Defender a despenalização da morte assistida é outra coisa: trata-se de defender a vida; trata-se de defender a definição pessoalíssima do que é ainda uma vida materialmente digna; trata-se de não oprimir as opções decorrentes do direito à personalidade do indivíduo concreto que, de forma consciente, informada e reiterada, pede para que a sua morte física inevitável, em sofrimento incomensurável, seja abreviada. E por quê? Porque esse individuo, no respeito pelas convicções dos outros, mas esperando respeito pelas suas, quer que a sua vida não seja uma abstração, mas um acontecimento que tenha como parte fundamental do seu significado a dignidade do mesmo.
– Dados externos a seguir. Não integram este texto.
(** *** Observations on a store *)

Definition suitability_of (h : string) (m : Memory) : option Suitability :=
  suitability <$> PROTOCOL_INFOS m !! h.

Definition count_of (h : string) (m : Memory) : Z :=
  match PROTOCOL_INFOS m !! h with
  | Some info => num_conversations info
  | None => 0
  end.

Definition source_of (h : string) (m : Memory) : option string :=
  source <$> PROTOCOL_INFOS m !! h.

Definition counts_nonneg (m : Memory) : Prop :=
  forall h info, PROTOCOL_INFOS m !! h = Some info -> 0 <= num_conversations info.

(** The calls a dispatch from [m] to [m'] made. *)
Definition calls_since (m m' : Memory) : list Event :=
  drop (length (LOG m)) (LOG m').

(** The protocol identifier a call is made for. *)
Definition concerns (h : string) (e : Event) : Prop :=
  match e with
  | EReply _ context => context = Some h
  | ECheck k _ | ELoad k | EWrite k | EExecute k _ | EDownload k _ => k = h
  end.

Definition is_check (h : string) (e : Event) : bool :=
  match e with ECheck k _ => bool_decide (k = h) | _ => false end.
Definition is_download (e : Event) : bool :=
  match e with EDownload _ _ => true | _ => false end.
Definition is_reply (e : Event) : bool :=
  match e with EReply _ _ => true | _ => false end.
Definition is_reply_in_context (e : Event) : bool :=
  match e with EReply _ (Some _) => true | _ => false end.
Definition is_any_check (e : Event) : bool :=
  match e with ECheck _ _ => true | _ => false end.

(** The stores a sequence of requests goes through, the first included. *)
Fixpoint trajectory (requests : list Request) (m : Memory) : list Memory :=
  m :: match requests with
       | [] => []
       | data :: rest => trajectory rest (fst (main data m))
       end.

(** How one dispatch may change the suitability of a protocol. *)
Definition write_once (a b : option Suitability) : Prop :=
  a = b \/ (a = None /\ b = Some UNKNOWN)
  \/ (a = Some UNKNOWN /\ (b = Some ADEQUATE \/ b = Some INADEQUATE)).

(** The number of steps of a trajectory at which the suitability of a
    registered protocol changes. *)
Fixpoint suitability_changes (h : string) (ms : list Memory) : nat :=
  match ms with
  | a :: (b :: _) as rest =>
      (if bool_decide (is_Some (suitability_of h a)
                       /\ suitability_of h a <> suitability_of h b)
       then 1 else 0)%nat + suitability_changes h rest
  | _ => 0%nat
  end.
Porque esse indivíduo reclama para si a autonomia de dizer da medida do que é a sua vida.

É difícil discutir uma matéria que exija de todos o desprendimento das conceções éticas, religiosas, sociais ou morais de cada um em prol da exigência de se colocar no lugar do outro, dizendo eu não sou esse outro e não dito o seu comportamento pelo meu.

A exigência é colocar a questão no concreto da indisponibilidade geral do indivíduo e não numa definição impositiva e abstrata dos valores da autonomia e da liberdade nas mãos do Poder ou da coletividade ou de uma maioria política ou de sufrágio.

Ninguém defende um Estado selvagem sem limites à dignidade constitucional da pessoa humana (como a tortura, ainda que consentida), mas aqui defendemos os limites opostos: defendemos que a coletividade não pode invocar a dignidade abstratamente, sem conexão com a personalidade individualíssima, para impedir que cada um tenha o direito de ser tratado como um cidadão singular e não como um modelo abstrato de comportamento.

Aqui defende-se que cada uma e cada um possa, (auto)definir-se, escolhendo as suas escolhas, traçando os seus planos de vida, mesmo que nada disto encontre o conforto da maioria da adesão social.

Viver é um direito e proteger a vida é um dever do Estado, ninguém o contesta. Contesta-se que não haja o direito à renúncia de uma vida que para o habitante dessa vida é a forma de proteger a dignidade da mesma até ao seu termo.

Nada disto é redutor ou adesão a uma alegada cultura da morte. Tudo isto é expansivo na humanidade da não imposição da padronização moral. Tudo isto é a fundamentação do que nos torna únicos e irrepetíveis num mundo secular que, precisamente em nome da definição individual e autónoma de vida digna, não pode ter a crueldade de fazer uma remissão para a utilização confessional da dignidade da pessoa humana.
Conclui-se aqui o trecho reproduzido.